I wanted to be evil for a little bit (side note: don’t be evil) and I was playing with Troy Hunt’s invitation to hack his site. Well, not his personal site but one he set up for a course he’s running.

I noticed that there was a SQL injection attack on one of the pages and wanted to see just how much information about the database I could get from that.
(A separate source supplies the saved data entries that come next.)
(* ===== verification/Pipeline.v ===== *)
(** * Pipeline: an HTTP request through the application [app/main.py] builds

    [ConfiguredCORSMiddleware], added last and so outermost, then
    [RequestBodyLimitMiddleware], then the exception handlers, then the route.
    An exception no handler takes passes through both middlewares; the server
    makes a 500 without their headers of it.  The request comes with its method,
    its headers and the messages of its body; the route's arguments are what the
    framework parses of them. *)
From Stdlib.Strings Require Import Byte.
From S2P Require Import Prelude PyDict Json Models Schema Hashing Security Sessions RateLimits.
From S2P Require Import TransferPort TransferRepository Integrity Presence Socket Accounts Devices Challenges LinkingOtps Tickets Events.
From S2P Require Import Auth DeviceCrypto DeviceAuth DeviceRoutes Main Application Fixtures ApplicationTheorems ApplicationAccess CrossSite.
From stdpp Require Import list strings.

(** [status_code=status.HTTP_202_ACCEPTED] on the OTP start, 200 elsewhere *)
Definition success_status (r : request) : Z := match r with StartOtp _ _ _ => 202 | _ => 200 end.

Definition plain (status : Z) : response := {| status_code := status; response_headers := [] |}.

(** [_provider_error in (BackendUnavailableError, PostgresError, InterfaceError)] *)
Definition is_provider_failure (e : exn) : bool := bool_decide (e ∈ [BackendUnavailableError; PostgresError; InterfaceError]).

Section pipeline.
Context {S : Type} (serve : Sender → request → M (ApplicationOn S) (option cookie)) (app_origin : pystr).

(** The exception handlers around a route: the framework's own for
    [HTTPException], [_backend_unavailable] for a provider failure. *)
Definition handled (s : Sender) (r : request) : M (ApplicationOn S) response :=
  try_except (do! serve s r in ret (plain (success_status r)))
    (λ e, match e with HTTPException _ => true | _ => is_provider_failure e end)
    (λ e, match e with
          | HTTPException status => ret (plain status)
          | _ => let! answer := in_world _backend_unavailable in ret (plain answer.1)
          end).

(** [RequestBodyLimitMiddleware] with its default limit *)
Definition body_limited (ms : list message) (s : Sender) (r : request) : M (ApplicationOn S) response :=
  match limit_body "http" MAX_HTTP_REQUEST_BYTES (sn_headers s) ms with
  | TooLarge => ret (plain 413)
  | PassThrough | Replay _ => handled s r
  end.

(** A preflight never reaches the application. *)
Definition is_preflight (method : pystr) (hs : headers) : bool :=
  bool_decide (method = u "OPTIONS") && negb (is_null (header "access-control-request-method" hs)).

Definition http (method : pystr) (ms : list message) (s : Sender) (r : request) : M (ApplicationOn S) response :=
  if is_preflight method (sn_headers s) then ret (Security.dispatch (Some app_origin) method (sn_headers s) (plain 200))
  else let! next := body_limited ms s r in ret (Security.dispatch (Some app_origin) method (sn_headers s) next).
End pipeline.

(** ** Another site's page *)
Section foreign.
Context `{Cryptography} `{UnicodeDatabase} (auth_user : UUID → bool) (secret : bytes) (app_origin : pystr).

Notation serve' := (serve auth_user secret app_origin).

(** An error without a CORS header: the page learns nothing of it. *)
Definition opaque_error (r : response) : Prop := (400 ≤ status_code r)%Z ∧ response_headers r = [].

Lemma refusal_handled s r a e a' :
  serve' s r a = (Raise e, a') → refusal e →
  ∃ response, handled serve' s r a = (Ok response, Build_Application
    (if is_provider_failure e then increment "backend_unavailable" 1 (ap_presence a') else ap_presence a')
    (ap_database a') (ap_bootstrap a') (ap_registrations a')) ∧ opaque_error response.
Proof.
  intros Hs Hr. unfold handled, try_except, bind at 1. rewrite Hs. unfold opaque_error.
  apply list_elem_of_In in Hr. destruct Hr as [<-|[<-|[<-|[<-|[]]]]].
  1-3: eexists; split; [by destruct a'|split; [discriminate|done]].
  eexists. split; [reflexivity|split; [discriminate|done]].
Qed.

Lemma dispatch_foreign method hs next :
  header "origin" hs ≠ Some app_origin → opaque_error next → opaque_error (Security.dispatch (Some app_origin) method hs next).
Proof.
  intros Ho Hn. destruct (other_origin_uncredentialed app_origin method hs next Ho) as [->| ->]; [done|by split].
Qed.

(** A preflight of another origin is refused. *)
Lemma foreign_preflight method ms s r a :
  is_preflight method (sn_headers s) = true → header "origin" (sn_headers s) ≠ Some app_origin →
  http serve' app_origin method ms s r a = (Ok (plain 400), a).
Proof.
  intros Hpre Hno. unfold http. rewrite Hpre. unfold is_preflight in Hpre. to_prop. unfold Security.dispatch.
  rewrite decide_True by done. destruct (header "access-control-request-method" _); [|done].
  by rewrite bool_decide_eq_false_2.
Qed.

(** Nothing changed but the cookie's own session's last use and idle deadline,
    and the counter of provider failures. *)
Definition untouched (s : Sender) (a a' : Application) : Prop :=
  refreshed (sn_cookie s) (ap_database a) (ap_database a') ∧
  ap_bootstrap a' = ap_bootstrap a ∧ ap_registrations a' = ap_registrations a ∧
  (ap_presence a' = ap_presence a ∨ ap_presence a' = increment "backend_unavailable" 1 (ap_presence a)).

(** C13: an HTTP request is entitled or powerless.  Sent through the whole
    pipeline (middlewares, exception handlers, route) with whatever method,
    body, cookie and headers, a request on a well-formed database that is not a
    preflight either is entitled: its Origin is the configured one (where the
    route insists on an Origin; elsewhere, none or that one); its cookie, where
    the route needs a session, is the token of a stored session that is
    unrevoked and unexpired on both clocks, of a live account and an active
    device of its epoch; and, for the routes that change state for a session,
    its header carries that session's CSRF secret.  Or it is answered with an
    error, which a page of another origin cannot even read, and nothing changes
    but the last use and idle deadline of the cookie's own session and the
    counter of provider failures. *)
Theorem requests_entitled_or_powerless method ms s r a :
  well_formed (ap_database a) → is_preflight method (sn_headers s) = false →
  match r with WebSocket _ _ _ _ _ _ _ _ => False | _ => True end →
  entitled app_origin s r a ∨
  ∃ response a', http serve' app_origin method ms s r a = (Ok response, a') ∧
    (400 ≤ status_code response)%Z ∧ untouched s a a' ∧
    (header "origin" (sn_headers s) ≠ Some app_origin → response_headers response = []).
Proof.
  intros Hwf Hpre Hr. destruct (entitled_or_ignored auth_user secret app_origin s r a Hwf) as [He|Hi]; [by left|right].
  assert (∃ next a', body_limited serve' ms s r a = (Ok next, a') ∧ opaque_error next ∧ untouched s a a') as (next&a'&Hn&He&Hu).
  { unfold body_limited. destruct (limit_body _ _ _ _).
    3: { eexists _, a. split; [reflexivity|]. split; [by split|]. split_and!; [apply refreshed_refl|auto..]. }
    all: destruct (serve' s r a) as [o a1] eqn:Hs.
    all: assert (ap_presence a1 = ap_presence a ∧ ∃ e, o = Raise e ∧ refusal e) as (Hp&e&->&Href) by (destruct Hi as (_&_&_&Hi); by destruct r).
    all: destruct Hi as (Hdb&Hb&Hg&_); destruct (refusal_handled _ _ _ _ _ Hs Href) as (response&->&Ho).
    all: eexists _, _; split; [reflexivity|]; split; [exact Ho|]; split_and!; try done; simpl; rewrite Hp; destruct (is_provider_failure e); auto. }
  exists (Security.dispatch (Some app_origin) method (sn_headers s) next), a'. unfold http. rewrite Hpre. unfold bind. rewrite Hn.
  split_and!; [done| |done|intros Ho; by destruct (dispatch_foreign method (sn_headers s) next Ho He)]. destruct He as [He _].
  unfold is_preflight in Hpre. unfold Security.dispatch. destruct (decide (method = u "OPTIONS")) as [->|].
  { rewrite bool_decide_true in Hpre by done. destruct (header "access-control-request-method" _); [done|].
    destruct (bool_decide (header "origin" _ = _)); exact He. }
  destruct (bool_decide (header "origin" _ = _)); exact He.
Qed.
End foreign.

(** ** Witnesses *)
#[local] Existing Instance toy_cryptography.
#[local] Existing Instance ascii_unicode.

(** A page of another site, in the laptop's browser: the cookie comes along,
    and even a CSRF secret it had stolen would not help. *)
Definition forger : Sender :=
  {| sn_headers := [("origin", u "https://elsewhere.example.test"); ("x-csrf-token", laptop_csrf)];
     sn_cookie := Some laptop_cookie; sn_host := None; sn_current := minutes 2; sn_db := at_minute |}.

(** The laptop's own page, without the secret. *)
Definition careless : Sender :=
  {| sn_headers := [("origin", site)]; sn_cookie := Some laptop_cookie; sn_host := None; sn_current := minutes 2;
     sn_db := at_minute |}.

#[local] Notation sent s := (http (serve (λ _, true) [] site) site (u "POST") [] s (Logout (λ _, 0%Z) at_minute) signed_in).

Lemma requests_entitled_or_powerless_witness :
  entitled site leaver (Logout (λ _, 0%Z) at_minute) signed_in ∧
  (∃ response a', sent forger = (Ok response, a') ∧ (400 ≤ status_code response)%Z ∧ untouched forger signed_in a' ∧
     response_headers response = []).
Proof.
  split.
  - destruct (requests_entitled_or_powerless (λ _, true) [] site (u "POST") [] leaver (Logout (λ _, 0%Z) at_minute) signed_in
      signed_in_well_formed eq_refl I) as [He|(response&a'&Hr&Hs&_)]; [exact He|]. exfalso.
    assert (status_code <$> (match (sent leaver).1 with Ok x => Some x | Raise _ => None end) = Some 200%Z) as Hok
      by (vm_compute; reflexivity).
    rewrite Hr in Hok. injection Hok as Hok. rewrite Hok in Hs. exact (Hs eq_refl).
  - destruct (requests_entitled_or_powerless (λ _, true) [] site (u "POST") [] forger (Logout (λ _, 0%Z) at_minute) signed_in
      signed_in_well_formed eq_refl I) as [[Ho _]|(response&a'&Hr&Hs&Hu&Hh)].
    + exfalso. revert Ho. vm_compute. discriminate.
    + exists response, a'. split_and!; [exact Hr|exact Hs|exact Hu|]. apply Hh. vm_compute. discriminate.
Defined.

Example careless_refused : status_code <$> (match (sent careless).1 with Ok x => Some x | Raise _ => None end) = Some 403%Z.
Proof. vm_compute. reflexivity. Qed.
Then I created this (well, it was slightly modified to hack Troy’s site):

select '{database_name:"' + db_name() +'", tables: [' +
STUFF((
	SELECT ',{'+ti.tableInfo +'}'
	FROM
	(
		select 'table_name: "'+ t.name + '", columns: [' +
		STUFF(
							(
								SELECT  ',{column_name: "' + CAST(c.column_name AS VARCHAR) 
								+ '", type: "' + cast(c.data_type as varchar) 
								+ '", char_max_length: "' + cast(c.CHARACTER_MAXIMUM_LENGTH as varchar)
								+ '", char_octet_length: "' + cast(c.CHARACTER_OCTET_LENGTH as varchar) 
								+'", nullable: '+ CASE c.is_nullable WHEN 'YES' THEN 'true' ELSE 'false' END + '}'
								FROM information_schema.columns c
								where c.table_name = t.name
								FOR XML PATH('')
							)
						,   1
						,   1
						,   ''
					) + ']' as [tableInfo]
		FROM sys.Tables t
	) as ti
	FOR XML PATH('')
), 1, 1 ,'') + ']}'

What the above piece of code does is create a JSON version of your database schema. It uses some hackery of using STUFF a couple of times to pull information about the columns and the tables (well, I say hackery because it looked hideous but works).

A tiny bit of HTML, JS, and Knockout and I have a lovely little jsbin to describe the schema: http://jsbin.com/uZibesO/1

Of course, this was all a bit of learning for me and I don’t actually intend to hack a website so just in case people didn’t see the note above: DON’T BE EVIL.

I also recommend Troy’s course on PluralSight (which goes with his ‘Hack yourself first’ site).